TASK:
Filter the entries below, keeping every line that has the word "pose".

EXTRACTED DATA:
(* ===== verification/ByteStream.v ===== *)
(** Reading and writing multi-byte integers ([src/src/utils/byte_stream.hpp]).

    The code fills the bytes of a local integer through a [uint8_t*] alias on a
    little-endian host: [output[k] = *data++] stores the next input byte as byte [k]
    of the value.  [le_word] is the integer whose in-memory bytes are the given list,
    [byte_at v k] is byte [k] of [v].  Reads before the end of the input are [Ok],
    reads and writes past it are [Undef]. *)
From S2P Require Import Prelude.

Fixpoint le_word (output : bytes) : Z :=
  match output with [] => 0 | b :: output' => b + 256 * le_word output' end.
Definition byte_at (value k : Z) : Z := u8 (Z.shiftr value (8 * k)).

(** Storing bytes at the start of a buffer. *)
Definition poke (data written : bytes) : res bytes :=
  if Zlen written <=? Zlen data then Ok (written ++ skipn (length written) data) else Undef.

Definition Read8Bytes (data : bytes) : res Z :=
  match data with
  | o7 :: o6 :: o5 :: o4 :: o3 :: o2 :: o1 :: o0 :: _ => Ok (le_word [o0; o1; o2; o3; o4; o5; o6; o7])
  | _ => Undef
  end.
Definition Read8BytesLe (data : bytes) : res Z :=
  match data with
  | o0 :: o1 :: o2 :: o3 :: o4 :: o5 :: o6 :: o7 :: _ => Ok (le_word [o0; o1; o2; o3; o4; o5; o6; o7])
  | _ => Undef
  end.
Definition Read4Bytes (data : bytes) : res Z :=
  match data with
  | o3 :: o2 :: o1 :: o0 :: _ => Ok (le_word [o0; o1; o2; o3])
  | _ => Undef
  end.
Definition Read4BytesLe (data : bytes) : res Z :=
  match data with
  | o0 :: o1 :: o2 :: o3 :: _ => Ok (le_word [o0; o1; o2; o3])
  | _ => Undef
  end.
Definition Read3Bytes (data : bytes) : res Z :=
  match data with
  | o2 :: o1 :: o0 :: _ => Ok (le_word [o0; o1; o2; 0])
  | _ => Undef
  end.
Definition Read3BytesLe (data : bytes) : res Z :=
  match data with
  | o0 :: o1 :: o2 :: _ => Ok (le_word [o0; o1; o2; 0])
  | _ => Undef
  end.
Definition Read2Bytes (data : bytes) : res Z :=
  match data with
  | o1 :: o0 :: _ => Ok (le_word [o0; o1])
  | _ => Undef
  end.
Definition Read2BytesLe (data : bytes) : res Z :=
  match data with
  | o0 :: o1 :: _ => Ok (le_word [o0; o1])
  | _ => Undef
  end.

Definition Write8Bytes (data : bytes) (value : Z) : res bytes :=
  let pp := byte_at value in poke data [pp 7; pp 6; pp 5; pp 4; pp 3; pp 2; pp 1; pp 0].
Definition Write8Bytes_le (data : bytes) (value : Z) : res bytes :=
  let pp := byte_at value in poke data [pp 0; pp 1; pp 2; pp 3; pp 4; pp 5; pp 6; pp 7].
Definition Write4Bytes (data : bytes) (value : Z) : res bytes :=
  let pp := byte_at value in poke data [pp 3; pp 2; pp 1; pp 0].
Definition Write4Bytes_le (data : bytes) (value : Z) : res bytes :=
  let pp := byte_at value in poke data [pp 0; pp 1; pp 2; pp 3].
Definition Write3Bytes (data : bytes) (value : Z) : res bytes :=
  let pp := byte_at value in poke data [pp 2; pp 1; pp 0].
Definition Write2Bytes (data : bytes) (value : Z) : res bytes :=
  let pp := byte_at value in poke data [pp 1; pp 0].
Definition Write2Bytes_le (data : bytes) (value : Z) : res bytes :=
  let pp := byte_at value in poke data [pp 0; pp 1].

(** The loop returns at the first difference, so later bytes are not read. *)
Fixpoint BytesIsEqual (p1 p2 : bytes) (len : nat) {struct len} : res bool :=
  match len with
  | O => Ok true
  | S len' =>
      match p1, p2 with
      | a :: p1', b :: p2' => if negb (a =? b) then Ok false else BytesIsEqual p1' p2' len'
      | _, _ => Undef
      end
  end.

Definition PadTo4Bytes16 (size : Z) : Z :=
  if Z.land size 0x03 =? 0 then size else u16 (Z.land size 0xFFFC + 4).
Definition PadTo4Bytes32 (size : Z) : Z :=
  if Z.land size 0x03 =? 0 then size else u32 (Z.land size 0xFFFFFFFC + 4).

(** ** Lemmas *)

Lemma byte_at_ok v k : byte_ok (byte_at v k).
Proof. apply u8_ok. Qed.
#[export] Hint Resolve byte_at_ok : bytesdb.

Lemma byte_at_div v k : 0 <= k -> byte_at v k = v / 2 ^ (8 * k) mod 256.
Proof. intros; unfold byte_at, u8. rewrite Z.shiftr_div_pow2 by lia. done. Qed.

(** The first [n] bytes of a value, least significant first. *)
Definition le_bytes (n : nat) (v : Z) : bytes := map (fun k => byte_at v (Z.of_nat k)) (seq 0 n).

Lemma le_bytes_succ n v : le_bytes (S n) v = byte_at v 0 :: le_bytes n (v / 256).
Proof.
  unfold le_bytes. cbn [seq map]. f_equal. rewrite <- seq_shift, map_map.
  apply map_ext. intros k. rewrite !byte_at_div by lia.
  rewrite Z.div_div by lia. do 2 f_equal.
  replace (8 * Z.of_nat (S k)) with (8 + 8 * Z.of_nat k) by lia. rewrite Z.pow_add_r by lia. done.
Qed.

Lemma le_word_bytes n v : le_word (le_bytes n v) = v mod 2 ^ (8 * Z.of_nat n).
Proof.
  revert v; induction n as [|n IH]; intros v; [cbn; rewrite Z.mod_1_r; done|].
  rewrite le_bytes_succ. cbn [le_word]. rewrite IH, byte_at_div by lia.
  replace (8 * Z.of_nat (S n)) with (8 + 8 * Z.of_nat n) by lia. rewrite Z.pow_add_r by lia.
  change (2 ^ 8) with 256. rewrite Z.mul_0_r, Z.div_1_r, Z.rem_mul_r; lia.
Qed.

Lemma le_bytes_word l : bytes_ok l -> le_bytes (length l) (le_word l) = l.
Proof.
  induction l as [|b l IH]; intros H; [done|]. inv H as [|? ? Hb Hl].
  cbn [length le_word]. rewrite le_bytes_succ, byte_at_div by lia.
  replace ((b + 256 * le_word l) / 256) with (le_word l).
  2: { rewrite Z.mul_comm, Z.div_add, (Z.div_small b) by (unfold byte_ok in *; lia). lia. }
  rewrite IH by done. f_equal. rewrite Z.mul_0_r, Z.div_1_r, Z.mul_comm, Z.mod_add by lia.
  apply Z.mod_small; done.
Qed.

Lemma le_word_range l : bytes_ok l -> 0 <= le_word l < 2 ^ (8 * Zlen l).
Proof.
  intros H. rewrite <- (le_bytes_word l) at 1 2 by done. rewrite le_word_bytes.
  apply Z.mod_pos_bound, Z.pow_pos_nonneg; zlen.
Qed.

Lemma poke_fits data w : Zlen w <= Zlen data -> poke data w = Ok (w ++ skipn (length w) data).
Proof. unfold poke; intros; zbool; [done|lia]. Qed.

(** A read of at least [n] available bytes splits them off. *)
Ltac split_bytes data :=
  repeat match goal with
  | H : _ <= Zlen data |- _ => first [lia|destruct data as [|? data]; [cbn in H; lia|]]
  end.

(** What a reader/writer pair of [n] bytes promises: written values read back modulo the
    width, read values write back the same bytes, and bytes beyond the [n] first are untouched.
    The code checks no length: on a shorter buffer both are undefined. *)
Record codec_ok (n : nat) (rd : bytes -> res Z) (wr : bytes -> Z -> res bytes) : Prop := {
  codec_write_read : forall data v, (n <= length data)%nat ->
    exists out, wr data v = Ok out /\ rd out = Ok (v mod 2 ^ (8 * Z.of_nat n)) /\
      length out = length data /\ skipn n out = skipn n data;
  codec_read_write : forall data, (n <= length data)%nat -> bytes_ok data ->
    exists v, rd data = Ok v /\ 0 <= v < 2 ^ (8 * Z.of_nat n) /\ wr data v = Ok data;
  codec_short : forall data, (length data < n)%nat ->
    rd data = Undef /\ forall v, wr data v = Undef }.

(** Both byte orders are an instance of one construction: [ord] is [id] or [rev]. *)
Lemma codec_build n rd wr (ord : bytes -> bytes) :
  (forall l, ord (ord l) = l) -> (forall l, length (ord l) = length l) ->
  (forall l, bytes_ok l -> bytes_ok (ord l)) ->
  (forall l k, length l = n -> rd (l ++ k) = Ok (le_word (ord l))) ->
  (forall l, (length l < n)%nat -> rd l = Undef) ->
  (forall data v, wr data v = poke data (ord (le_bytes n v))) ->
  codec_ok n rd wr.
Proof.
  intros Hinv Hlen Hok Hrd Hshort Hwr.
  assert (Hn : forall v, length (ord (le_bytes n v)) = n).
  { intros v. rewrite Hlen. unfold le_bytes. rewrite length_map, length_seq. done. }
  split.
  - intros data v H. rewrite Hwr, poke_fits by (unfold Zlen; rewrite Hn; lia).
    eexists; split; [done|]. rewrite Hrd by done. rewrite Hinv, le_word_bytes.
    split_and!; [done|rewrite length_app, length_skipn, Hn; lia|].
    rewrite <- (Hn v) at 1. rewrite skipn_app_len, Hn. done.
  - intros data H Hd. pose proof (firstn_skipn n data) as E.
    assert (Hf : length (firstn n data) = n) by (rewrite length_firstn; lia).
    assert (Hb : bytes_ok (ord (firstn n data))) by (apply Hok, bytes_ok_firstn; done).
    exists (le_word (ord (firstn n data))). rewrite <- E at 1. rewrite Hrd by done.
    split_and!; [done|..].
    1,2: pose proof (le_word_range _ Hb) as Hr; unfold Zlen in Hr; rewrite Hlen, Hf in Hr; lia.
    rewrite Hwr. rewrite <- (Hlen (firstn n data)), <- Hlen in Hf.
    replace n with (length (ord (firstn n data))) at 1 by (rewrite Hlen, length_firstn; lia).
    rewrite le_bytes_word, Hinv by done. rewrite poke_fits by (unfold Zlen; rewrite length_firstn; lia).
    rewrite length_firstn, Nat.min_l by lia. f_equal. apply firstn_skipn.
  - intros data H. split; [auto|]. intros v. rewrite Hwr. unfold poke, Zlen. rewrite Hn. zbool; [lia|done].
Qed.

Lemma bytes_ok_rev l : bytes_ok l -> bytes_ok (rev l).
Proof. apply Forall_rev. Qed.

Ltac codec_read :=
  intros l; repeat (destruct l as [|? l]; intros; cbn in *; try lia; try done).
Ltac codec_be := apply (codec_build _ _ _ (@rev Z));
  [apply rev_involutive|apply length_rev|apply bytes_ok_rev|codec_read|codec_read|done].
Ltac codec_le := apply (codec_build _ _ _ id); [done|done|done|codec_read|codec_read|done].

(** C25: each reader and the writer of its width and byte order undo each other - 8, 4 and 2 bytes
    in network and in little-endian order, 3 bytes in network order ([Read3BytesLe] has no writer) -
    and leave the bytes behind alone; both need the whole width to be there. *)
Theorem byte_codecs_roundtrip :
  codec_ok 8 Read8Bytes Write8Bytes /\ codec_ok 8 Read8BytesLe Write8Bytes_le /\
  codec_ok 4 Read4Bytes Write4Bytes /\ codec_ok 4 Read4BytesLe Write4Bytes_le /\
  codec_ok 3 Read3Bytes Write3Bytes /\
  codec_ok 2 Read2Bytes Write2Bytes /\ codec_ok 2 Read2BytesLe Write2Bytes_le.
Proof. split_and!; first [codec_be|codec_le]. Qed.

(** ** Comparison and padding *)

Lemma BytesIsEqual_spec p1 p2 len :
  (len <= length p1)%nat -> (len <= length p2)%nat ->
  BytesIsEqual p1 p2 len = Ok (bool_decide (firstn len p1 = firstn len p2)).
Proof.
  revert p1 p2; induction len as [|len IH]; intros p1 p2 H1 H2;
    [cbn; rewrite bool_decide_true; done|].
  destruct p1 as [|a p1], p2 as [|b p2]; cbn in *; try lia.
  destruct (Z.eqb_spec a b) as [->|Hn]; cbn.
  - rewrite IH by lia. f_equal. apply bool_decide_ext. split; congruence.
  - rewrite bool_decide_false; [done|]. congruence.
Qed.

Lemma land_low2 s : Z.land s 3 = s mod 4.
Proof. change 3 with (Z.ones 2). rewrite Z.land_ones by lia. done. Qed.

Lemma land_clear2 s n : 2 <= n -> 0 <= s < 2 ^ n -> Z.land s (2 ^ n - 4) = s - s mod 4.
Proof.
  intros Hn Hs. assert (E : s - s mod 4 = Z.shiftl (Z.shiftr s 2) 2).
  { rewrite Z.shiftl_mul_pow2, Z.shiftr_div_pow2 by lia. change (2 ^ 2) with 4.
    pose proof (Z.div_mod s 4). lia. }
  rewrite E. apply Z.bits_inj'. intros i Hi. rewrite Z.land_spec.
  replace (2 ^ n - 4) with (Z.shiftl (Z.ones (n - 2)) 2).
  2: { rewrite Z.shiftl_mul_pow2, Z.ones_equiv, Z.mul_pred_l, <- Z.pow_add_r by lia.
       replace (n - 2 + 2) with n by lia. lia. }
  destruct (Z.lt_ge_cases i 2).
  - rewrite !Z.shiftl_spec_low by lia. apply andb_false_r.
  - rewrite !Z.shiftl_spec, Z.shiftr_spec by lia. replace (i - 2 + 2) with i by lia.
    destruct (Z.lt_ge_cases (i - 2) (n - 2)).
    + rewrite Z.ones_spec_low by lia. apply andb_true_r.
    + rewrite (testbit_high s n i) by lia. done.
Qed.

(** [r] is [s] rounded up to a multiple of four. *)
Definition is_pad4 (s r : Z) : Prop := r mod 4 = 0 /\ s <= r < s + 4.

Lemma pad4_cases s : s mod 4 = 0 \/ (s mod 4 <> 0 /\ is_pad4 s (s - s mod 4 + 4)).
Proof.
  destruct (Z.eq_dec (s mod 4) 0); [by left|right]. split; [done|].
  pose proof (Z.mod_pos_bound s 4). split; [|lia].
  replace (s - s mod 4 + 4) with ((s / 4 + 1) * 4) by (pose proof (Z.div_mod s 4); lia).
  apply Z.mod_mul; lia.
Qed.

(** Padding rounds up to a multiple of four, and wraps to 0 for the three largest sizes. *)
Lemma PadTo4Bytes16_spec s : 0 <= s < 2 ^ 16 ->
  (s <= 2 ^ 16 - 4 /\ is_pad4 s (PadTo4Bytes16 s)) \/ (2 ^ 16 - 4 < s /\ PadTo4Bytes16 s = 0).
Proof.
  intros H. unfold PadTo4Bytes16. rewrite land_low2.
  change 0xFFFC with (2 ^ 16 - 4). rewrite land_clear2 by lia.
  destruct (pad4_cases s) as [E|(E & [E1 E2])].
  - rewrite E, Z.eqb_refl. assert (s <= 2 ^ 16 - 4 \/ s = 65533 \/ s = 65534 \/ s = 65535) as [|[->|[->| ->]]] by lia;
      [left; split; [done|split; [done|lia]]|vm_compute in E; discriminate E..].
  - destruct (Z.eqb_spec (s mod 4) 0); [done|]. destruct (Z.le_gt_cases s (2 ^ 16 - 4)).
    + left. split; [done|]. rewrite u16_small; [done|].
      assert (s <> 65532) by (intros ->; done). lia.
    + right. split; [done|]. assert (s = 65533 \/ s = 65534 \/ s = 65535) as [->|[->| ->]] by lia; done.
Qed.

RESPONSE AREA:
  - intros data H Hd. pose proof (firstn_skipn n data) as E.
    1,2: pose proof (le_word_range _ Hb) as Hr; unfold Zlen in Hr; rewrite Hlen, Hf in Hr; lia.
    pose proof (Z.div_mod s 4). lia. }
  pose proof (Z.mod_pos_bound s 4). split; [|lia].
  replace (s - s mod 4 + 4) with ((s / 4 + 1) * 4) by (pose proof (Z.div_mod s 4); lia).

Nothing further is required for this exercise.